In the short term, this will stabilise the teaching workforce and upskill D&T teachers so they can offer an excellent education which ‘pulls’ students into the subject. In the longer term, a strong teaching profession will be the foundation for subject renewal, with teachers redesigning the subject and their curricula.

Options include:

– Provide high-quality ITT and consistent, competitive, training bursaries. Positively, in October 2023, the government announced the PGITT bursary for D&T would be uprated from £20,000 to £25,000, on par with biology but still below the current £28,00 for computing, maths, chemistry, and physics, despite equivalent shortages. Art, craft and design trainee teachers’ £10,000 bursary has been reinstated this year.69 Ongoing consistency is key. The inconsistent approach to date has not only failed to stabilise recruitment but also created a harmful hierarchy of subjects that is having a widespread and damaging impact on teacher recruitment and retention.

– Explore setting up a scholarship route for PGITT, mirroring the existing schemes for physics, chemistry, maths and computing which work with a professional institution to provide an uplifted bursary, and ongoing mentoring and networking.

– Increase CPD funding for all D&T and art, craft and design teachers, supporting both specialist and non-specialist teachers to develop dynamic curricular, upskill on new technology and sustainability knowledge, and stay in the profession longer. Design teachers should have access to ringfenced CPD budgets and time.

– Invest in a design equivalent to the Stimulating Physics Network, which has successfully used CPD, mentoring and coaching to boost both teacher retention and student numbers for 60 lead schools’ physics departments at a cost to the Department for Education of £2.7 million.

This support could be targeted at Early Career Teachers (ECTs) who leave the subject at a higher level in their first 5 years.
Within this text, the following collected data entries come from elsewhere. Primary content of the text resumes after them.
(* ===== verification/Routing.v ===== *)
(** * Routing: the route table of [src/App.tsx] and the pages' guards

    [App] declares its routes with react-router: the shop's pages under
    [MainLayout] at [/], the admin pages under [AdminLayout] at [/admin],
    and [NotFound] for any other path.  react-router matches a path
    segment by segment, static segments without regard to case, a
    dynamic segment ([:id]) against any non-empty segment, and allows
    trailing slashes; the query and the hash are not part of the match.

    A page may then refuse what it was routed to: [UserProfilePage] shows a
    "Sign In Required" card to a signed-out visitor, [LoginPage] and
    [RegisterPage] send a signed-in user to [/], and
    [OrderConfirmationPage] goes to [/] without an order in the location
    state.  [AdminLayout] has no check ("Authentication check removed to
    allow access without login").  The navigation bars link to their
    items and mark the active one.

    The theorems show where the links of the code lead (two of them to
    [NotFound]), that the admin pages are shown to signed-out visitors,
    and that the admin sidebar marks exactly the item of its page. *)

From S2P Require Import Prelude Filters RentPage Auth.
From Stdlib Require Import Ascii String.

Open Scope string_scope.

Module Routing.
Import Auth.

(** The pages the routes render, by their component names. *)
Inductive Page :=
  | HomePage | BookListingPage | BookDetailPage (id : string) | CartPage
  | OrderConfirmationPage | LoginPage | RegisterPage | UserProfilePage
  | About | Contact | Policies
  | AdminDashboardPage | AdminBooksPage | AdminOrdersPage | FeatureRemovedPage | AdminUsersPage
  | NotFound.

Inductive Layout := MainLayout | AdminLayout | NoLayout.

(** The path of a link target: what comes before its query or hash. *)
Fixpoint pathname (to : string) : string :=
  match to with
  | EmptyString => EmptyString
  | String c s => if Ascii.eqb c "?" || Ascii.eqb c "#" then EmptyString else String c (pathname s)
  end.

Fixpoint drop_trailing_empty (l : list string) : list string :=
  match l with
  | [] => []
  | s :: l' =>
      match drop_trailing_empty l' with
      | [] => if String.eqb s "" then [] else [s]
      | l'' => s :: l''
      end
  end.

(** The segments of an absolute path, trailing slashes dropped. *)
Definition segments (p : string) : list string :=
  match split_on "/" (pathname p) with
  | "" :: segs => drop_trailing_empty segs
  | segs => drop_trailing_empty segs
  end.

(** A static segment matches without regard to case. *)
Definition seg_is (s lit : string) : bool := String.eqb (lower s) lit.

(** [<Routes>]: the layout and the page a path renders. *)
Definition route (to : string) : Layout * Page :=
  match segments to with
  | [] => (MainLayout, HomePage)
  | [a] =>
      if seg_is a "books" then (MainLayout, BookListingPage)
      else if seg_is a "cart" then (MainLayout, CartPage)
      else if seg_is a "order-confirmation" then (MainLayout, OrderConfirmationPage)
      else if seg_is a "login" then (MainLayout, LoginPage)
      else if seg_is a "register" then (MainLayout, RegisterPage)
      else if seg_is a "profile" then (MainLayout, UserProfilePage)
      else if seg_is a "about" then (MainLayout, About)
      else if seg_is a "contact" then (MainLayout, Contact)
      else if seg_is a "policies" then (MainLayout, Policies)
      else if seg_is a "admin" then (AdminLayout, AdminDashboardPage)
      else (NoLayout, NotFound)
  | [a; b] =>
      if seg_is a "books" then (MainLayout, BookDetailPage b)
      else if seg_is a "admin" then
        if seg_is b "books" then (AdminLayout, AdminBooksPage)
        else if seg_is b "orders" then (AdminLayout, AdminOrdersPage)
        else if seg_is b "resell" then (AdminLayout, FeatureRemovedPage)
        else if seg_is b "users" then (AdminLayout, AdminUsersPage)
        else (NoLayout, NotFound)
      else (NoLayout, NotFound)
  | _ => (NoLayout, NotFound)
  end.

(** What the visitor ends up with. *)
Inductive Screen :=
  | Shows (l : Layout) (pg : Page)
  | SignInRequired
  | RedirectTo (to : string).

(** [UserProfilePage]: [if (!isAuthenticated) return <Sign In Required card>]. *)
Definition profileGuard (prov : Provider) (l : Layout) (pg : Page) : Screen :=
  if isAuthenticated prov then Shows l pg else SignInRequired.

(** [LoginPage] and [RegisterPage]: [if (isAuthenticated) { navigate("/"); return null; }]. *)
Definition authPageGuard (prov : Provider) (l : Layout) (pg : Page) : Screen :=
  if isAuthenticated prov then RedirectTo "/" else Shows l pg.

(** [OrderConfirmationPage]: [if (!order) navigate('/')]. *)
Definition confirmationGuard (hasOrder : bool) (l : Layout) (pg : Page) : Screen :=
  if hasOrder then Shows l pg else RedirectTo "/".

(** The routed element with its guard, given the auth state and whether
    the location carries an order. *)
Definition visit (prov : Provider) (hasOrder : bool) (to : string) : Screen :=
  let '(l, pg) := route to in
  match pg with
  | UserProfilePage => profileGuard prov l pg
  | LoginPage | RegisterPage => authPageGuard prov l pg
  | OrderConfirmationPage => confirmationGuard hasOrder l pg
  | _ => Shows l pg
  end.

(** [{ label, path }] of the two navigation bars. *)
Record NavItem := mkNavItem { label : string; path : string }.

(** [Navbar]'s [navItems]. *)
Definition navItems : list NavItem :=
  [mkNavItem "Home" "/"; mkNavItem "Books" "/books"; mkNavItem "About us" "/About";
   mkNavItem "Contact us" "/Contact"; mkNavItem "Policies" "/policies"].

(** [Navbar]'s [isActive]: [location.pathname === path]. *)
Definition isActive (pathname path : string) : bool := String.eqb pathname path.

(** [AdminLayout]'s [navItems]. *)
Definition adminNavItems : list NavItem :=
  [mkNavItem "Dashboard" "/admin"; mkNavItem "Books" "/admin/books"; mkNavItem "Orders" "/admin/orders";
   mkNavItem "Resell Requests" "/admin/resell"; mkNavItem "Users" "/admin/users"].

(** [AdminLayout]'s [isActive]: the dashboard on its own path, another
    item on every path starting with its own. *)
Definition adminIsActive (pathname : string) (item : NavItem) : bool :=
  (String.eqb (path item) "/admin" && String.eqb pathname "/admin") ||
  (negb (String.eqb (path item) "/admin") && prefix_of (path item) pathname).

(** ** Lemmas *)

Lemma pathname_app (a b : string) :
  has_char "?" a = false -> has_char "#" a = false -> pathname (a ++ b) = a ++ pathname b.
Proof.
  induction a as [|c a IH]; [done |]; rewrite append_cons; cbn [has_char pathname]; intros H1 H2.
  apply orb_false_iff in H1 as [E1 H1]; apply orb_false_iff in H2 as [E2 H2].
  rewrite Ascii.eqb_sym in E1, E2; rewrite E1, E2; cbn [orb]; now rewrite IH.
Qed.

Lemma pathname_plain (a : string) : has_char "?" a = false -> has_char "#" a = false -> pathname a = a.
Proof. intros H1 H2; rewrite <- (append_empty_r a) at 1; rewrite pathname_app by done; apply append_empty_r. Qed.

Lemma pathname_query (a q : string) :
  has_char "?" a = false -> has_char "#" a = false -> pathname (a ++ String "?" q) = a.
Proof. intros H1 H2; rewrite pathname_app by done; apply append_empty_r. Qed.

(** ** The properties *)

(** (C31) The links to a book and to the catalogue: [/books/${id}] (the
    book cards and the cart lines) renders the detail page of that id, for
    an id that is a non-empty path segment, and [/books?category=...] (the
    home page's category links) renders the catalogue whatever the
    category name. *)
Theorem book_links_route (id name : string) :
  id <> "" -> has_char "/" id = false -> has_char "?" id = false -> has_char "#" id = false ->
  route ("/books/" ++ id) = (MainLayout, BookDetailPage id) /\
  route ("/books" ++ String "?" ("category=" ++ name)) = (MainLayout, BookListingPage).
Proof.
  intros Hne Hs Hq Hh; unfold route, segments; split.
  - rewrite pathname_app, (pathname_plain id) by done.
    change ("/books/" ++ id) with (String "/" ("books" ++ String "/" id)).
    cbn [split_on Ascii.eqb]; rewrite split_on_app_sep, split_on_no_sep by done.
    cbn [drop_trailing_empty]; destruct (String.eqb id "") eqn:E; [apply String.eqb_eq in E; contradiction |].
    destruct id; [contradiction | reflexivity].
  - rewrite pathname_query by reflexivity; reflexivity.
Qed.

(** (C16) The admin pages are open: whatever the auth state, every item of
    the admin sidebar shows an admin page in the admin layout, while the
    profile page asks a signed-out visitor to sign in. *)
Theorem admin_pages_unguarded (prov : Provider) (hasOrder : bool) :
  (forall item, In item adminNavItems ->
     exists pg, visit prov hasOrder (path item) = Shows AdminLayout pg /\ pg <> NotFound) /\
  (isAuthenticated prov = false -> visit prov hasOrder "/profile" = SignInRequired).
Proof.
  split; [| intros H; unfold visit, profileGuard; simpl; now rewrite H].
  intros item Hin; repeat (destruct Hin as [<- | Hin]; [eexists; split; [reflexivity | discriminate] |]).
  destruct Hin.
Qed.

(** Where the fixed links lead: the main navigation bar's items
    render the pages they name (react-router matches [/About] and
    [/Contact] to the lower-case routes), while the home page's "Sell Your
    Books" link [/resell] and the confirmation page's "Track Order" link
    [/account/orders] render [NotFound]. *)
Example fixed_links_route :
  map (fun it => route (path it)) navItems =
    [(MainLayout, HomePage); (MainLayout, BookListingPage); (MainLayout, About);
     (MainLayout, Contact); (MainLayout, Policies)] /\
  route "/resell" = (NoLayout, NotFound) /\ route "/account/orders" = (NoLayout, NotFound).
Proof. vm_compute; repeat split. Qed.

(** The admin sidebar marks exactly one item on each of its pages:
    the item of that page. *)
Theorem admin_nav_one_active (item : NavItem) :
  In item adminNavItems -> List.filter (adminIsActive (path item)) adminNavItems = [item].
Proof.
  intros Hin; repeat (destruct Hin as [<- | Hin]; [vm_compute; reflexivity |]); destruct Hin.
Qed.

(** ** Runs *)

Lemma book_links_route_witness :
  route ("/books/" ++ "42") = (MainLayout, BookDetailPage "42") /\
  route ("/books" ++ String "?" ("category=" ++ "Arts & Crafts")) = (MainLayout, BookListingPage).
Proof. apply book_links_route; (discriminate || reflexivity). Defined.

Lemma admin_pages_unguarded_witness :
  visit initialProvider false "/profile" = SignInRequired.
Proof. apply (admin_pages_unguarded initialProvider false); reflexivity. Defined.

Lemma admin_nav_one_active_witness :
  List.filter (adminIsActive "/admin/orders") adminNavItems = [mkNavItem "Orders" "/admin/orders"].
Proof. apply (admin_nav_one_active (mkNavItem "Orders" "/admin/orders")); simpl; auto. Defined.

End Routing.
Supporting these teachers to stay in the profession and spearhead the renewal of the subject is vital.

– Extend the Levelling Up Premium payments to D&T teachers, who are currently excluded from the scheme70 despite similar shortage rates to chemistry, languages, mathematics, and physics teachers in deprived areas.

– Roll out a professional recruitment scheme for designers and engineers to teach D&T. Policymakers could explore and evaluate existing models to base this on, such as the government-funded “Engineers Teach Physics”.
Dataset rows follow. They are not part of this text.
(** * Prusa Core One ESP32 monitor, V3.0 (WebSocket edition)

    A shallow embedding of the ingestion path of the firmware: the line
    assembler [handle_rx], the serial line parser
    [parse_and_broadcast_line], the JSON message builders and the
    per-client queues behind [ws_broadcast_message], with the sender
    task, the WebSocket endpoint [ws_handler], the log sink
    [ws_log_vprintf] and the cache of the remote page around them,
    followed by the properties that are established on it.

    Conventions of the embedding.
    - A C [char] and a [uint8_t] are both an [ascii] (eight bits); a
      NUL-terminated C string is a [string]; the fixed array
      [serial_line_buffer] is a [list ascii] written by index.
    - A C [int] is a [Z] kept in the 32-bit range ([wrap_int] where the
      code computes, [saturate_int] where [sscanf] converts).
    - A C [float] is the exact rational denoted by the decimal text that
      [sscanf] reads; rounding to binary32 and the [%.1f]/[%.2f]
      rendering of [snprintf] are outside the model, so a message carries
      the values handed to [snprintf] rather than the rendered text.
    - The global variables of the firmware are the fields of [world];
      every function is a computation in the monad [M], which threads the
      world and collects the observable effects (mutex operations,
      published messages, log output) in program order.
    - One task is followed at a time: [xSemaphoreTake] returns with the
      mutex, and [xQueueSend] and [xQueueReceive] are called with no ticks
      to wait, as in the source. [ESP_LOGx] is an effect of the trace;
      the sink [ws_log_vprintf] that [app_main] installs for the log
      output is a computation of its own, and the locks that a task
      holds when it logs are read off its trace ([locks_at_logs]). *)

From Stdlib Require Import ZArith QArith String Ascii List Lia.
From stdpp Require Import base list strings.

#[local] Open Scope string_scope.
#[local] Open Scope Z_scope.
#[local] Open Scope list_scope.

(** ** C strings *)

Module CString.

Definition NUL : ascii := "000"%char.
Definition LF : ascii := "010"%char.
Definition CR : ascii := "013"%char.

Definition code (c : ascii) : Z := Z.of_nat (nat_of_ascii c).

(** [isspace] of the C locale: space, [\t], [\n], [\v], [\f], [\r]. *)
Definition isspace (c : ascii) : bool :=
  (code c =? 32) || ((9 <=? code c) && (code c <=? 13)).

Definition isdigit (c : ascii) : bool :=
  (48 <=? code c) && (code c <=? 57).

(** The string a [char *] points to inside an array: the characters in
    front of the first NUL. *)
Fixpoint read_c_string (mem : list ascii) : string :=
  match mem with
  | [] => ""
  | c :: mem' => if Ascii.eqb c NUL then "" else String c (read_c_string mem')
  end.

(** [strstr(haystack, needle)]: [None] is the null pointer, [Some s] a
    pointer into [haystack] at the first occurrence, read as the string
    [s] that starts there. *)
Fixpoint strstr (haystack needle : string) : option string :=
  if String.prefix needle haystack then Some haystack
  else match haystack with
       | "" => None
       | String _ rest => strstr rest needle
       end.

(** [strncpy(dst, src, n); dst[n] = 0]: the first [n] characters. *)
Fixpoint strncpy (src : string) (n : nat) : string :=
  match n, src with
  | S n', String c rest => String c (strncpy rest n')
  | _, _ => ""
  end.

(** [p = strstr(s, needle); if (p) *p = 0]: [s] cut in front of the
    first occurrence of [needle]. *)
Fixpoint terminate_at (s needle : string) : string :=
  if String.prefix needle s then ""
  else match s with
       | "" => ""
       | String c rest => String c (terminate_at rest needle)
       end.

End CString.

(** ** The conversions of [sscanf] used by the parser *)

Module Scanf.
Import CString.

(** 32-bit [int]: [INT_MIN .. INT_MAX]. *)
Definition INT_MAX : Z := 2147483647.
Definition INT_MIN : Z := -2147483648.

(** Two's complement wrap-around of a computed [int]. *)
Definition wrap_int (z : Z) : Z := (z + 2147483648) mod 4294967296 - 2147483648.

(** [strtol] on a 32-bit [long] clamps an out-of-range numeral. *)
Definition saturate_int (z : Z) : Z := Z.max INT_MIN (Z.min INT_MAX z).

(** A parsed [float]: the rational value of the decimal text. *)
Definition float : Type := Q.

Inductive value : Type :=
| VInt (n : Z)
| VFloat (x : float).

(** One directive of a format string. *)
Inductive directive : Type :=
| DSpace                            (* white space: skips any white space *)
| DChar (c : ascii)                 (* an ordinary character *)
| DPercent                          (* %% *)
| DInt                              (* %d *)
| DFloat                            (* %f *)
| DSkipExcept (set : list ascii)    (* %*[^set] *)
| DUnsupported.                     (* anything the parser does not use *)

Inductive fmt_mode : Type :=
| FmtPlain
| FmtPercent
| FmtStar
| FmtBracket
| FmtSet (set : list ascii).

Fixpoint parse_format_from (mode : fmt_mode) (fmt : string) : list directive :=
  match fmt with
  | "" => match mode with FmtPlain => [] | _ => [DUnsupported] end
  | String c rest =>
      match mode with
      | FmtPlain =>
          if Ascii.eqb c "%" then parse_format_from FmtPercent rest
          else if isspace c then DSpace :: parse_format_from FmtPlain rest
          else DChar c :: parse_format_from FmtPlain rest
      | FmtPercent =>
          if Ascii.eqb c "d" then DInt :: parse_format_from FmtPlain rest
          else if Ascii.eqb c "f" then DFloat :: parse_format_from FmtPlain rest
          else if Ascii.eqb c "%" then DPercent :: parse_format_from FmtPlain rest
          else if Ascii.eqb c "*" then parse_format_from FmtStar rest
          else [DUnsupported]
      | FmtStar =>
          if Ascii.eqb c "[" then parse_format_from FmtBracket rest
          else [DUnsupported]
      | FmtBracket =>
          if Ascii.eqb c "^" then parse_format_from (FmtSet []) rest
          else [DUnsupported]
      | FmtSet set =>
          match set with
          | _ :: _ =>
              if Ascii.eqb c "]"
              then DSkipExcept (rev set) :: parse_format_from FmtPlain rest
              else parse_format_from (FmtSet (c :: set)) rest
          | [] => parse_format_from (FmtSet [c]) rest
          end
      end
  end.

Definition parse_format (fmt : string) : list directive :=
  parse_format_from FmtPlain fmt.

Fixpoint skip_space (s : string) : string :=
  match s with
  | String c rest => if isspace c then skip_space rest else s
  | "" => ""
  end.

(** The longest run of decimal digits in front of [s], and what follows. *)
Fixpoint span_digits (s : string) : string * string :=
  match s with
  | String c rest =>
      if isdigit c
      then let '(ds, tl) := span_digits rest in (String c ds, tl)
      else ("", s)
  | "" => ("", "")
  end.

Fixpoint digits_value (acc : Z) (ds : string) : Z :=
  match ds with
  | String c rest => digits_value (10 * acc + (code c - 48)) rest
  | "" => acc
  end.

(** An optional sign: [true] for [-]. *)
Definition scan_sign (s : string) : bool * string :=
  match s with
  | String c rest =>
      if Ascii.eqb c "-" then (true, rest)
      else if Ascii.eqb c "+" then (false, rest)
      else (false, s)
  | "" => (false, "")
  end.

Definition signed (neg : bool) (z : Z) : Z := if neg then - z else z.

(** [%d]: white space, an optional sign, at least one digit. *)
Definition scan_int (s : string) : option (Z * string) :=
  let '(neg, s1) := scan_sign (skip_space s) in
  let '(ds, tl) := span_digits s1 in
  match ds with
  | "" => None
  | _ => Some (saturate_int (signed neg (digits_value 0 ds)), tl)
  end.

(** The exponent part [e[+-]ddd]; when no digit follows the [e] the
    mantissa stands alone and the [e] is left in the input. *)
Definition scan_exponent (s : string) : Z * string :=
  match s with
  | String c rest =>
      if Ascii.eqb c "e" || Ascii.eqb c "E" then
        let '(neg, s1) := scan_sign rest in
        let '(ds, tl) := span_digits s1 in
        match ds with
        | "" => (0, s)
        | _ => (signed neg (digits_value 0 ds), tl)
        end
      else (0, s)
  | "" => (0, "")
  end.

(** The rational [m * 10^e], in lowest terms. *)
Definition decimal (m e : Z) : float :=
  if 0 <=? e then inject_Z (m * 10 ^ e)
  else Qred (m # Z.to_pos (10 ^ (- e))).

(** [%f]: white space, an optional sign, digits with an optional point
    (at least one digit in all), an optional exponent. The [inf], [nan]
    and hexadecimal spellings are not part of the model. *)
Definition scan_float (s : string) : option (float * string) :=
  let '(neg, s1) := scan_sign (skip_space s) in
  let '(ip, s2) := span_digits s1 in
  let '(fp, s3) :=
    match s2 with
    | String c rest => if Ascii.eqb c "." then span_digits rest else ("", s2)
    | "" => ("", "")
    end in
  match (ip ++ fp)%string with
  | "" => None
  | ds =>
      let '(e, tl) := scan_exponent s3 in
      Some (decimal (signed neg (digits_value 0 ds))
                    (e - Z.of_nat (String.length fp)), tl)
  end.

Definition in_set (c : ascii) (set : list ascii) : bool :=
  existsb (Ascii.eqb c) set.

(** [%*[^set]]: the longest run of characters outside [set]. *)
Fixpoint skip_except (set : list ascii) (s : string) : string :=
  match s with
  | String c rest => if in_set c set then s else skip_except set rest
  | "" => ""
  end.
– Pilot teacher budgets for industry and community collaborative teaching, enabling teachers to become curators of knowledge, and bring practicing designers and engineers into the classroom to teach specialist topics.
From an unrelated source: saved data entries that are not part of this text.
(** * Classical ciphers of [crypto.py]: a shallow embedding and its properties

    The program is a command-line tool with four ciphers (rotation,
    substitution, numeric value, Atbash) and an argument validator that
    dispatches to them.  Each Python function is embedded below under its
    own name; nested helper functions ([rot_logic] inside [rot], ...) are
    lifted to the top level.

    Conventions of the embedding
    - a Python [str] is a [string]; a character is an [ascii], read as the
      code point of the same number, so texts and keys range over the code
      points 0..255.  [str.lower], [str.isspace], [str.isdigit] and
      [str.strip] are exact on them; so is [str.upper], except that the
      capitals of the two characters 181 and 255 are not code points of
      0..255 (see [Py.upper_char]);
    - a Python [int] is a [Z];
    - a Python exception is a constructor of [PyError], and a function that
      may raise returns a [result];
    - [print] appends one entry to the list of printed lines, which a cipher
      function returns when it ends normally;
    - [random.randint] reads an entropy source [nat -> Z]. *)

From Stdlib Require Import ZArith List String Ascii Bool Lia Permutation.
From Stdlib Require Import Decimal DecimalString DecimalZ DecimalPos.
Import ListNotations.

#[local] Open Scope string_scope.
#[local] Open Scope Z_scope.

(** ** Exceptions *)

Inductive PyError : Type :=
| IndexError
| ValueError
| TypeError
| AttributeError
| KeyError
| OSError
| UnicodeDecodeError
| UsageError (msg : string).   (* parser.error: message on stderr, exit *)

Inductive result (A : Type) : Type :=
| Ok (a : A)
| Raise (e : PyError).
Definition temperature_rules (stats_dict : list (string * DescStats))
  : list Recommendation :=
  match assoc "Temperature" stats_dict with
  | Some temp_stats =>
      if fgt (st_max temp_stats) (Some 50%Q)
      then [TemperatureAlert (st_max temp_stats)] else []
  | None => []
  end.

(** A stand-in for [Series.nlargest], to run the generator: the non-null
    entries in descending order of their value, the first [n] of them. *)
Definition sample_nlargest (n : nat) (series : list (Z * float)) : list (Z * float) :=
  take n (@merge_sort (Z * float) (fun a b => fge a.2 b.2 = true)
                      (fun a b => bool_eq_dec (fge a.2 b.2) true)
                      (List.filter (fun a => negb (isnan a.2)) series)).

(** Statistics to run the generator on. *)
Definition sample_stats : list (string * DescStats) :=
  [("CPU_Usage", mkStats (num 80) (num 80) (num 10) (num 70) (num 99)
                         (num 75) (num 95) 5);
   ("Temperature", mkStats (num 46) (num 45) (num 6) (num 40) (num 55)
                           (num 42) (num 47) 4)].

(** * Properties *)

(** ** Rules for the store monad *)

Lemma wp_run {A} (m : M A) h Q r h' :
  wp m h Q -> m h = (r, h') -> Q r h'.
Proof. unfold wp. intros HQ E. rewrite E in HQ. exact HQ. Qed.

Lemma wp_mono {A} (m : M A) h (Q Q' : result A -> heap -> Prop) :
  wp m h Q -> (forall r h', Q r h' -> Q' r h') -> wp m h Q'.
Proof. unfold wp. auto. Qed.

Lemma wp_ret {A} (a : A) h Q : Q (Ok a) h -> wp (ret a) h Q.
Proof. auto. Qed.

Lemma wp_raise {A} e h (Q : result A -> heap -> Prop) :
  Q (Raise e) h -> wp (raise e) h Q.
Proof. auto. Qed.

Lemma wp_lift {A} (r : result A) h Q : Q r h -> wp (lift r) h Q.
Proof. auto. Qed.

Lemma wp_bind {A B} (m : M A) (k : A -> M B) h Q :
  wp m h (fun r h' => match r with
                      | Ok a => wp (k a) h' Q
                      | Raise e => Q (Raise e) h'
                      end) ->
  wp (bind m k) h Q.
Proof.
  unfold wp, bind. destruct (m h) as [[a | e] h']; simpl; auto.
Qed.

Lemma wp_deref l h Q :
  (forall d, h !! l = Some d -> Q (Ok d) h) ->
  (h !! l = None -> Q (Raise KeyError) h) ->
  wp (deref l) h Q.
Proof.
  unfold wp, deref. intros H1 H2. destruct (h !! l) eqn:E; simpl; auto.
Qed.

Lemma wp_deref_live l h d Q :
  h !! l = Some d -> Q (Ok d) h -> wp (deref l) h Q.
Proof. unfold wp, deref. intros ->. auto. Qed.

Lemma wp_df_columns l h d Q :
  h !! l = Some d -> Q (Ok (names d)) h -> wp (df_columns l) h Q.
Proof.
  intros Hl HQ. apply wp_bind, (wp_deref_live _ _ d); [done |]. by apply wp_ret.
Qed.

Lemma wp_len l h d Q :
  h !! l = Some d -> Q (Ok (df_len d)) h -> wp (len l) h Q.
Proof.
  intros Hl HQ. apply wp_bind, (wp_deref_live _ _ d); [done |]. by apply wp_ret.
Qed.

Lemma wp_col l name h d Q :
  h !! l = Some d -> Q (getitem d name) h -> wp (col l name) h Q.
Proof.
  intros Hl HQ. apply wp_bind, (wp_deref_live _ _ d); [done |]. by apply wp_lift.
Qed.

Lemma wp_alloc d h Q : Q (Ok (length h)) (h ++ [d]) -> wp (alloc d) h Q.
Proof. auto. Qed.

Lemma wp_modify l f h d Q :
  h !! l = Some d -> Q (Ok tt) (<[l := f d]> h) -> wp (modify l f) h Q.
Proof. unfold wp, modify. intros ->. auto. Qed.

(** The loop rule: an invariant over the items already visited. *)
Lemma wp_for_each {A B} (I : list A -> B -> heap -> Prop)
      (xs : list A) (body : B -> A -> M B) (Q : result B -> heap -> Prop) :
  forall done acc h,
    I done acc h ->
    (forall done' x acc h,
        I done' acc h ->
        wp (body acc x) h (fun r h' => match r with
                                       | Ok acc' => I (done' ++ [x]) acc' h'
                                       | Raise e => Q (Raise e) h'
                                       end)) ->
    (forall acc h, I (done ++ xs) acc h -> Q (Ok acc) h) ->
    wp (for_each xs acc body) h Q.
Proof.
  induction xs as [| x xs IH]; intros done acc h HI Hbody Hend.
  - apply wp_ret, Hend. by rewrite app_nil_r.
  - simpl. apply wp_bind. eapply wp_mono; [apply (Hbody done x acc h HI) |].
    intros [acc' | e] h' H'; [| exact H'].
    apply (IH (done ++ [x])); [exact H' | exact Hbody |].
    intros acc'' h''. rewrite <- app_assoc. apply Hend.
Qed.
– Support teachers from all subjects to access sector-led initiatives that enrich and pioneer new approaches to design-led learning, from V&A’s Innovate to build challenges run by MATT+FIONA or industry-backed learning resources such as the D&T Associations ‘Inspired by Industry’, IET’s FIRST® LEGO® League, RIBA’s ‘Skill Up’, London School of Architecture’ Part 0, or Forth’s Fixperts. D&T will take several years to recover, so access to these initiatives is vital to enable more students to experience a great design education, within or outside of D&T. The government should work with the sector to coordinate these initiatives, for example, piloting regional design exchange hubs, built in the model of Music Hubs. This support could be set out in the Cultural Education Plan

Ensuring a thriving teaching body is the foundation for subject renewal. If a new curriculum is to be introduced, it must be created with teachers and develop their agency, rather than being implemented from the top down, potentially piling on extra workload and pressure. Improving the confidence and ability of teachers also means they can design better curricula today, based on the current subject content.